In the records below, begin at the line that has "reads es records" and stop after the line that has "rewrite Er. cbn"; quote those lines verbatim and nothing more.

Collected data:

----------------

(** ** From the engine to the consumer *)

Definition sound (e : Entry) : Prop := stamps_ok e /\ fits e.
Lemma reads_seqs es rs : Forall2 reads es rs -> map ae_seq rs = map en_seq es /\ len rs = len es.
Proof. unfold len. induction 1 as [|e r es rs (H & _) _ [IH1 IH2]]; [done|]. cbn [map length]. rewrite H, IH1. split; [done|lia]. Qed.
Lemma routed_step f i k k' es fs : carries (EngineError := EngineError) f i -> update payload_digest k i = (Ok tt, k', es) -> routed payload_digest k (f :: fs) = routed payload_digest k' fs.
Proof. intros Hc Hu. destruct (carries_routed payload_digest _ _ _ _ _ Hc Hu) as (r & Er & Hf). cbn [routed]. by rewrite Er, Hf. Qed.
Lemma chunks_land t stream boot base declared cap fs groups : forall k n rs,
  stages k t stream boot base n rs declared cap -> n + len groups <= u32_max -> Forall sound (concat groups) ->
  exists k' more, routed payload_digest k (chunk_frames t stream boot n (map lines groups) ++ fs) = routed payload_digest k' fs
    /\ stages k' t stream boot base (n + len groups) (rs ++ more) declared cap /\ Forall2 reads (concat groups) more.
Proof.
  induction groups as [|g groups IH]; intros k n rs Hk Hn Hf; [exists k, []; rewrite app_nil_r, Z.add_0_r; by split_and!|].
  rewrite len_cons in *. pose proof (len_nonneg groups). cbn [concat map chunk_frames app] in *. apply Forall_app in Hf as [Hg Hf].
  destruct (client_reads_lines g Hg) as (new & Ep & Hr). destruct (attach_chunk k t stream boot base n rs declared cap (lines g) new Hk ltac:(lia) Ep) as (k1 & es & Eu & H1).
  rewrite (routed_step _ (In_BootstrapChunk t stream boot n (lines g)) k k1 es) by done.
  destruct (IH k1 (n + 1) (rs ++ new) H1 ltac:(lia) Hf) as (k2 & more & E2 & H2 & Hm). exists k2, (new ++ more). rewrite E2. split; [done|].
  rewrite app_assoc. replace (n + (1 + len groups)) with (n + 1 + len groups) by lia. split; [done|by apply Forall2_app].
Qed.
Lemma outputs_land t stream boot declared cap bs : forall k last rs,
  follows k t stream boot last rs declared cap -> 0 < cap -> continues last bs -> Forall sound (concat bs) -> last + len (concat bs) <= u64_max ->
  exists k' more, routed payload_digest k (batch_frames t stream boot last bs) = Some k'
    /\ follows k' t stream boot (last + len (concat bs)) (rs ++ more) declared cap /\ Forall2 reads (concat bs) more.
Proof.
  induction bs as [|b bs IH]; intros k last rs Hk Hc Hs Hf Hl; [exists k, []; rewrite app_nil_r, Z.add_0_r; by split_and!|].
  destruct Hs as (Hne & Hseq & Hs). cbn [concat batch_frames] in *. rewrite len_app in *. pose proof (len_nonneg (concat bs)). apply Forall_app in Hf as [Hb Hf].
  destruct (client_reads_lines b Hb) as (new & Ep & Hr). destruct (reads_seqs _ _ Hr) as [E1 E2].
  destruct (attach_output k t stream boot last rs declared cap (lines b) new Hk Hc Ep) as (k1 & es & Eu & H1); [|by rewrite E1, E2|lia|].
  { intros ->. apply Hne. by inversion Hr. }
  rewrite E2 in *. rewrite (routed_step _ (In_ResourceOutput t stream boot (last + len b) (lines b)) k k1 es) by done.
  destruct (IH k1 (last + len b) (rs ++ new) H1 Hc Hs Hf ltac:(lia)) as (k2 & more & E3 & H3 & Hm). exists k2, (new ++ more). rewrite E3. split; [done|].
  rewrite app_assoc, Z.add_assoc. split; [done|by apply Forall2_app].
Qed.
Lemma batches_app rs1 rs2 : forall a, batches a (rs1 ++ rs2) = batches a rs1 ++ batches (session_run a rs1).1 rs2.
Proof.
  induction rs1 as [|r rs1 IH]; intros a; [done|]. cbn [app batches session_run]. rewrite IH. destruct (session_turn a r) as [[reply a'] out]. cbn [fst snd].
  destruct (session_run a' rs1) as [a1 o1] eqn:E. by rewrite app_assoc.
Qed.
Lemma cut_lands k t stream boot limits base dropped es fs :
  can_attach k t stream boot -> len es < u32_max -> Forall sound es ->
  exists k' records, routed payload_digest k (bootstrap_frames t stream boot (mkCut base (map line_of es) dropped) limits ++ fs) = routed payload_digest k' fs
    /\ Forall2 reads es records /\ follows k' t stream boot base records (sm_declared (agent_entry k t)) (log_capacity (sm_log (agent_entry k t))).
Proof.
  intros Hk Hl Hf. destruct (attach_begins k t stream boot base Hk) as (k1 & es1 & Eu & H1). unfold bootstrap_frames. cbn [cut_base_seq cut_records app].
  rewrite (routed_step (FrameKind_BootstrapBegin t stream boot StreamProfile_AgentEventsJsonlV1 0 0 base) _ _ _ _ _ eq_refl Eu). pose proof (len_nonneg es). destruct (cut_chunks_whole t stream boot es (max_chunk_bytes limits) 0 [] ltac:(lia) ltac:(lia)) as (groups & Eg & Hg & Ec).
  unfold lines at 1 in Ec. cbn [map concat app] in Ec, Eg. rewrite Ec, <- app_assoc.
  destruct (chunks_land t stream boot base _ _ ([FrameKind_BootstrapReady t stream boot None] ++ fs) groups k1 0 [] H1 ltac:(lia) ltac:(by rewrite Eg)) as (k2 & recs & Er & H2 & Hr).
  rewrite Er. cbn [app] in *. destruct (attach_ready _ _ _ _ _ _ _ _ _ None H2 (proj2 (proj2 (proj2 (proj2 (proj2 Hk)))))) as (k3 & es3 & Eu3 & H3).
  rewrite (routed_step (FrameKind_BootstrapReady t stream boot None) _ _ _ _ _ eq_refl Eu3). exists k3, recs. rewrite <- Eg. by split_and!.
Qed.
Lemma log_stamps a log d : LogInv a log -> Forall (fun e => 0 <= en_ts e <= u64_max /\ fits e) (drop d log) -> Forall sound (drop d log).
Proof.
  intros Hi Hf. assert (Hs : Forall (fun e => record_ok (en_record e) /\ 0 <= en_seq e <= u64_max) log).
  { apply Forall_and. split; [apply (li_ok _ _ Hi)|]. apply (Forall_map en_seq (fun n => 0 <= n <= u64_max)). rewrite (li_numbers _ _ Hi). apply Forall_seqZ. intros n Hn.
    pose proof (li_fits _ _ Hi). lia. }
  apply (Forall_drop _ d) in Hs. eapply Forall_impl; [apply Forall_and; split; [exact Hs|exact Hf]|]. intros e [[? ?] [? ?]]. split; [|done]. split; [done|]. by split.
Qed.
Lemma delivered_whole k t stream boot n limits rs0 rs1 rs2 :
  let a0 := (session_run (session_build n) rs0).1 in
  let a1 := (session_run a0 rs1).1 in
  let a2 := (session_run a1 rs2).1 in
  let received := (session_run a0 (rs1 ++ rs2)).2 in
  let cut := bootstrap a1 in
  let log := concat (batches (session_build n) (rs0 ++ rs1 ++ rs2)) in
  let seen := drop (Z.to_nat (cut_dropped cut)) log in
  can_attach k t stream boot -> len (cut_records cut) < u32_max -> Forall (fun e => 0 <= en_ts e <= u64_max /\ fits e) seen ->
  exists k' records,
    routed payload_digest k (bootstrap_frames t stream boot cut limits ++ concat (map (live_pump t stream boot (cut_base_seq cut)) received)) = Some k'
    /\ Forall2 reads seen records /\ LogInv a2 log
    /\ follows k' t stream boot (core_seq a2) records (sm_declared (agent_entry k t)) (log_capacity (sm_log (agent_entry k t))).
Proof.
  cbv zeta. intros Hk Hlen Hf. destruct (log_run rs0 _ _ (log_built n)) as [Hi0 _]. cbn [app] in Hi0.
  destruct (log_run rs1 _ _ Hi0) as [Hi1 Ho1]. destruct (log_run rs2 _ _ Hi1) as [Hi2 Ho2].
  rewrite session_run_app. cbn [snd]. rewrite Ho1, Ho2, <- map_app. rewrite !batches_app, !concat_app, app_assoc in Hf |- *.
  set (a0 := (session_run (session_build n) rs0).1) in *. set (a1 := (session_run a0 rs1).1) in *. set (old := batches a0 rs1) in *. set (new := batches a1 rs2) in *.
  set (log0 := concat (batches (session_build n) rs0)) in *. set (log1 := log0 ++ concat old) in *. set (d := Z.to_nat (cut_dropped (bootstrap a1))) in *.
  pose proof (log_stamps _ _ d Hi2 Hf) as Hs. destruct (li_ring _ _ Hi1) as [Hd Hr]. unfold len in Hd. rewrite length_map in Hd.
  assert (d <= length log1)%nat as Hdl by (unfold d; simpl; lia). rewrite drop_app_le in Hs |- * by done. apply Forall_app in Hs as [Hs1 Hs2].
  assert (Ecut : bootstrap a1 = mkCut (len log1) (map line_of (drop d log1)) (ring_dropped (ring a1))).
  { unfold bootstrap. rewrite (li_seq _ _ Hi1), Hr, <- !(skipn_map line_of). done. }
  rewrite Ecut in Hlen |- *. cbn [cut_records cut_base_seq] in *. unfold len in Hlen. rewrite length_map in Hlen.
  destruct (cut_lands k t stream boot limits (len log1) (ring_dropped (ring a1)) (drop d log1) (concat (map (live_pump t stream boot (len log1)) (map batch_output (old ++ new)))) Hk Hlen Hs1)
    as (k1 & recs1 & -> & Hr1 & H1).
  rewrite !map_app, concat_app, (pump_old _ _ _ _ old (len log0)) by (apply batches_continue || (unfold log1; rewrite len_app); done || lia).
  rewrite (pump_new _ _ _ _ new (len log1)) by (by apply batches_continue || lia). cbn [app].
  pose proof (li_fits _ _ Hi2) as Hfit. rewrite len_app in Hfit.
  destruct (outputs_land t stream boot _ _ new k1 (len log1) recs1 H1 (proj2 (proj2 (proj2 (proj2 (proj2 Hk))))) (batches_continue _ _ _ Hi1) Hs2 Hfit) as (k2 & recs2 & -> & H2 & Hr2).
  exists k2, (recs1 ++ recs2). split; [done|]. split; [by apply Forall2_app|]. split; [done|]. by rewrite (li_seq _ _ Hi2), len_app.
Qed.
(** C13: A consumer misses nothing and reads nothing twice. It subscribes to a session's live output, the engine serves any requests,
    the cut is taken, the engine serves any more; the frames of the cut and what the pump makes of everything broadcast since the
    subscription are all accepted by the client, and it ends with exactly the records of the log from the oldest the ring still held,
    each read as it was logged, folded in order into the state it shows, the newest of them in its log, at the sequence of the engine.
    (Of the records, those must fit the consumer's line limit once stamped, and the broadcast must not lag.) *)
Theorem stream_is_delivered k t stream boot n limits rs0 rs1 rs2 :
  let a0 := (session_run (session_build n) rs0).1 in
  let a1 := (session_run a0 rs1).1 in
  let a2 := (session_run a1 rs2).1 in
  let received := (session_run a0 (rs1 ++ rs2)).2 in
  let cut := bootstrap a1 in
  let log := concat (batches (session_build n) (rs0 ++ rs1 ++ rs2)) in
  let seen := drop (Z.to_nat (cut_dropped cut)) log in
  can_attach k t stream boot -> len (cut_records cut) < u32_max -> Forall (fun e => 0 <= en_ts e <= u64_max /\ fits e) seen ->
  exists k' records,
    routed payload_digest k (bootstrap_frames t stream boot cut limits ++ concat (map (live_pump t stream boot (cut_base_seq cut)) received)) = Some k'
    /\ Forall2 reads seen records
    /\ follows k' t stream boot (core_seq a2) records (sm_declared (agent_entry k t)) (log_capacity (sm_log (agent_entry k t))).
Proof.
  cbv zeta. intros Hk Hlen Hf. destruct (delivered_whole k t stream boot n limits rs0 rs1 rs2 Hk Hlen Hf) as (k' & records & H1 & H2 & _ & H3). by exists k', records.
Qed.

----------------

Solution:
    /\ Forall2 reads es records /\ follows k' t stream boot base records (sm_declared (agent_entry k t)) (log_capacity (sm_log (agent_entry k t))).
Proof.
  intros Hk Hl Hf. destruct (attach_begins k t stream boot base Hk) as (k1 & es1 & Eu & H1). unfold bootstrap_frames. cbn [cut_base_seq cut_records app].
  rewrite (routed_step (FrameKind_BootstrapBegin t stream boot StreamProfile_AgentEventsJsonlV1 0 0 base) _ _ _ _ _ eq_refl Eu). pose proof (len_nonneg es). destruct (cut_chunks_whole t stream boot es (max_chunk_bytes limits) 0 [] ltac:(lia) ltac:(lia)) as (groups & Eg & Hg & Ec).
  unfold lines at 1 in Ec. cbn [map concat app] in Ec, Eg. rewrite Ec, <- app_assoc.
  destruct (chunks_land t stream boot base _ _ ([FrameKind_BootstrapReady t stream boot None] ++ fs) groups k1 0 [] H1 ltac:(lia) ltac:(by rewrite Eg)) as (k2 & recs & Er & H2 & Hr).
  rewrite Er. cbn [app] in *. destruct (attach_ready _ _ _ _ _ _ _ _ _ None H2 (proj2 (proj2 (proj2 (proj2 (proj2 Hk)))))) as (k3 & es3 & Eu3 & H3).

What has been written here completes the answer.